(Stored data)
* * * *

(** Assignments to the members. *)
Definition set_locale (v : Locale) (vm : MessengerViewModel) : MessengerViewModel :=
  mkMessengerViewModel v vm.(settings_commit_) vm.(radio_ready_) vm.(transport_status_)
    vm.(screen_) vm.(compose_return_screen_) vm.(settings_return_screen_) vm.(active_modal_)
    vm.(selected_message_id_) vm.(detail_message_id_) vm.(detail_scroll_line_) vm.(draft_)
    vm.(peers_) vm.(peer_cursor_) vm.(menu_item_) vm.(settings_item_) vm.(skip_title_).
Definition set_settings_commit (v : bool) (vm : MessengerViewModel) : MessengerViewModel :=
  mkMessengerViewModel vm.(locale_) v vm.(radio_ready_) vm.(transport_status_) vm.(screen_)
    vm.(compose_return_screen_) vm.(settings_return_screen_) vm.(active_modal_)
    vm.(selected_message_id_) vm.(detail_message_id_) vm.(detail_scroll_line_) vm.(draft_)
    vm.(peers_) vm.(peer_cursor_) vm.(menu_item_) vm.(settings_item_) vm.(skip_title_).
Definition set_radio_ready (v : bool) (vm : MessengerViewModel) : MessengerViewModel :=
  mkMessengerViewModel vm.(locale_) vm.(settings_commit_) v vm.(transport_status_)
    vm.(screen_) vm.(compose_return_screen_) vm.(settings_return_screen_) vm.(active_modal_)
    vm.(selected_message_id_) vm.(detail_message_id_) vm.(detail_scroll_line_) vm.(draft_)
    vm.(peers_) vm.(peer_cursor_) vm.(menu_item_) vm.(settings_item_) vm.(skip_title_).
Definition set_transport_status (v : TransportStatus) (vm : MessengerViewModel) : MessengerViewModel :=
  mkMessengerViewModel vm.(locale_) vm.(settings_commit_) vm.(radio_ready_) v vm.(screen_)
    vm.(compose_return_screen_) vm.(settings_return_screen_) vm.(active_modal_)
    vm.(selected_message_id_) vm.(detail_message_id_) vm.(detail_scroll_line_) vm.(draft_)
    vm.(peers_) vm.(peer_cursor_) vm.(menu_item_) vm.(settings_item_) vm.(skip_title_).
Definition set_screen (v : ScreenId) (vm : MessengerViewModel) : MessengerViewModel :=
  mkMessengerViewModel vm.(locale_) vm.(settings_commit_) vm.(radio_ready_)
    vm.(transport_status_) v vm.(compose_return_screen_) vm.(settings_return_screen_)
    vm.(active_modal_) vm.(selected_message_id_) vm.(detail_message_id_)
    vm.(detail_scroll_line_) vm.(draft_) vm.(peers_) vm.(peer_cursor_) vm.(menu_item_)
    vm.(settings_item_) vm.(skip_title_).
Definition set_compose_return_screen (v : ScreenId) (vm : MessengerViewModel) : MessengerViewModel :=
  mkMessengerViewModel vm.(locale_) vm.(settings_commit_) vm.(radio_ready_)
    vm.(transport_status_) vm.(screen_) v vm.(settings_return_screen_) vm.(active_modal_)
    vm.(selected_message_id_) vm.(detail_message_id_) vm.(detail_scroll_line_) vm.(draft_)
    vm.(peers_) vm.(peer_cursor_) vm.(menu_item_) vm.(settings_item_) vm.(skip_title_).
Definition set_settings_return_screen (v : ScreenId) (vm : MessengerViewModel) : MessengerViewModel :=
  mkMessengerViewModel vm.(locale_) vm.(settings_commit_) vm.(radio_ready_)
    vm.(transport_status_) vm.(screen_) vm.(compose_return_screen_) v vm.(active_modal_)
    vm.(selected_message_id_) vm.(detail_message_id_) vm.(detail_scroll_line_) vm.(draft_)
    vm.(peers_) vm.(peer_cursor_) vm.(menu_item_) vm.(settings_item_) vm.(skip_title_).
Definition set_active_modal (v : ActiveModal) (vm : MessengerViewModel) : MessengerViewModel :=
  mkMessengerViewModel vm.(locale_) vm.(settings_commit_) vm.(radio_ready_)
    vm.(transport_status_) vm.(screen_) vm.(compose_return_screen_)
    vm.(settings_return_screen_) v vm.(selected_message_id_) vm.(detail_message_id_)
    vm.(detail_scroll_line_) vm.(draft_) vm.(peers_) vm.(peer_cursor_) vm.(menu_item_)
    vm.(settings_item_) vm.(skip_title_).
Definition set_selected_message_id (v : option MessageId) (vm : MessengerViewModel) : MessengerViewModel :=
  mkMessengerViewModel vm.(locale_) vm.(settings_commit_) vm.(radio_ready_)
    vm.(transport_status_) vm.(screen_) vm.(compose_return_screen_)
    vm.(settings_return_screen_) vm.(active_modal_) v vm.(detail_message_id_)
    vm.(detail_scroll_line_) vm.(draft_) vm.(peers_) vm.(peer_cursor_) vm.(menu_item_)
    vm.(settings_item_) vm.(skip_title_).
Definition set_detail_message_id (v : option MessageId) (vm : MessengerViewModel) : MessengerViewModel :=
  mkMessengerViewModel vm.(locale_) vm.(settings_commit_) vm.(radio_ready_)
    vm.(transport_status_) vm.(screen_) vm.(compose_return_screen_)
    vm.(settings_return_screen_) vm.(active_modal_) vm.(selected_message_id_) v
    vm.(detail_scroll_line_) vm.(draft_) vm.(peers_) vm.(peer_cursor_) vm.(menu_item_)
    vm.(settings_item_) vm.(skip_title_).
Definition set_detail_scroll_line (v : nat) (vm : MessengerViewModel) : MessengerViewModel :=
  mkMessengerViewModel vm.(locale_) vm.(settings_commit_) vm.(radio_ready_)
    vm.(transport_status_) vm.(screen_) vm.(compose_return_screen_)
    vm.(settings_return_screen_) vm.(active_modal_) vm.(selected_message_id_)
    vm.(detail_message_id_) v vm.(draft_) vm.(peers_) vm.(peer_cursor_) vm.(menu_item_)
    vm.(settings_item_) vm.(skip_title_).
Definition set_draft (v : Draft) (vm : MessengerViewModel) : MessengerViewModel :=
  mkMessengerViewModel vm.(locale_) vm.(settings_commit_) vm.(radio_ready_)
    vm.(transport_status_) vm.(screen_) vm.(compose_return_screen_)
    vm.(settings_return_screen_) vm.(active_modal_) vm.(selected_message_id_)
    vm.(detail_message_id_) vm.(detail_scroll_line_) v vm.(peers_) vm.(peer_cursor_)
    vm.(menu_item_) vm.(settings_item_) vm.(skip_title_).
Definition set_peers (v : list InstallId) (vm : MessengerViewModel) : MessengerViewModel :=
  mkMessengerViewModel vm.(locale_) vm.(settings_commit_) vm.(radio_ready_)
    vm.(transport_status_) vm.(screen_) vm.(compose_return_screen_)
    vm.(settings_return_screen_) vm.(active_modal_) vm.(selected_message_id_)
    vm.(detail_message_id_) vm.(detail_scroll_line_) vm.(draft_) v vm.(peer_cursor_)
    vm.(menu_item_) vm.(settings_item_) vm.(skip_title_).
Definition set_peer_cursor (v : nat) (vm : MessengerViewModel) : MessengerViewModel :=
  mkMessengerViewModel vm.(locale_) vm.(settings_commit_) vm.(radio_ready_)
    vm.(transport_status_) vm.(screen_) vm.(compose_return_screen_)
    vm.(settings_return_screen_) vm.(active_modal_) vm.(selected_message_id_)
    vm.(detail_message_id_) vm.(detail_scroll_line_) vm.(draft_) vm.(peers_) v vm.(menu_item_)
    vm.(settings_item_) vm.(skip_title_).
Definition set_menu_item (v : MenuItem) (vm : MessengerViewModel) : MessengerViewModel :=
  mkMessengerViewModel vm.(locale_) vm.(settings_commit_) vm.(radio_ready_)
    vm.(transport_status_) vm.(screen_) vm.(compose_return_screen_)
    vm.(settings_return_screen_) vm.(active_modal_) vm.(selected_message_id_)
    vm.(detail_message_id_) vm.(detail_scroll_line_) vm.(draft_) vm.(peers_) vm.(peer_cursor_)
    v vm.(settings_item_) vm.(skip_title_).
Definition set_settings_item (v : SettingsItem) (vm : MessengerViewModel) : MessengerViewModel :=
  mkMessengerViewModel vm.(locale_) vm.(settings_commit_) vm.(radio_ready_)
    vm.(transport_status_) vm.(screen_) vm.(compose_return_screen_)
    vm.(settings_return_screen_) vm.(active_modal_) vm.(selected_message_id_)
    vm.(detail_message_id_) vm.(detail_scroll_line_) vm.(draft_) vm.(peers_) vm.(peer_cursor_)
    vm.(menu_item_) v vm.(skip_title_).
Definition set_skip_title (v : bool) (vm : MessengerViewModel) : MessengerViewModel :=
  mkMessengerViewModel vm.(locale_) vm.(settings_commit_) vm.(radio_ready_)
    vm.(transport_status_) vm.(screen_) vm.(compose_return_screen_)
    vm.(settings_return_screen_) vm.(active_modal_) vm.(selected_message_id_)
    vm.(detail_message_id_) vm.(detail_scroll_line_) vm.(draft_) vm.(peers_) vm.(peer_cursor_)
    vm.(menu_item_) vm.(settings_item_) v.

* * * *

Work item
Copy out each line of the records where the word "MessageId" appears.

Solution to this exercise
Definition set_selected_message_id (v : option MessageId) (vm : MessengerViewModel) : MessengerViewModel :=
Definition set_detail_message_id (v : option MessageId) (vm : MessengerViewModel) : MessengerViewModel :=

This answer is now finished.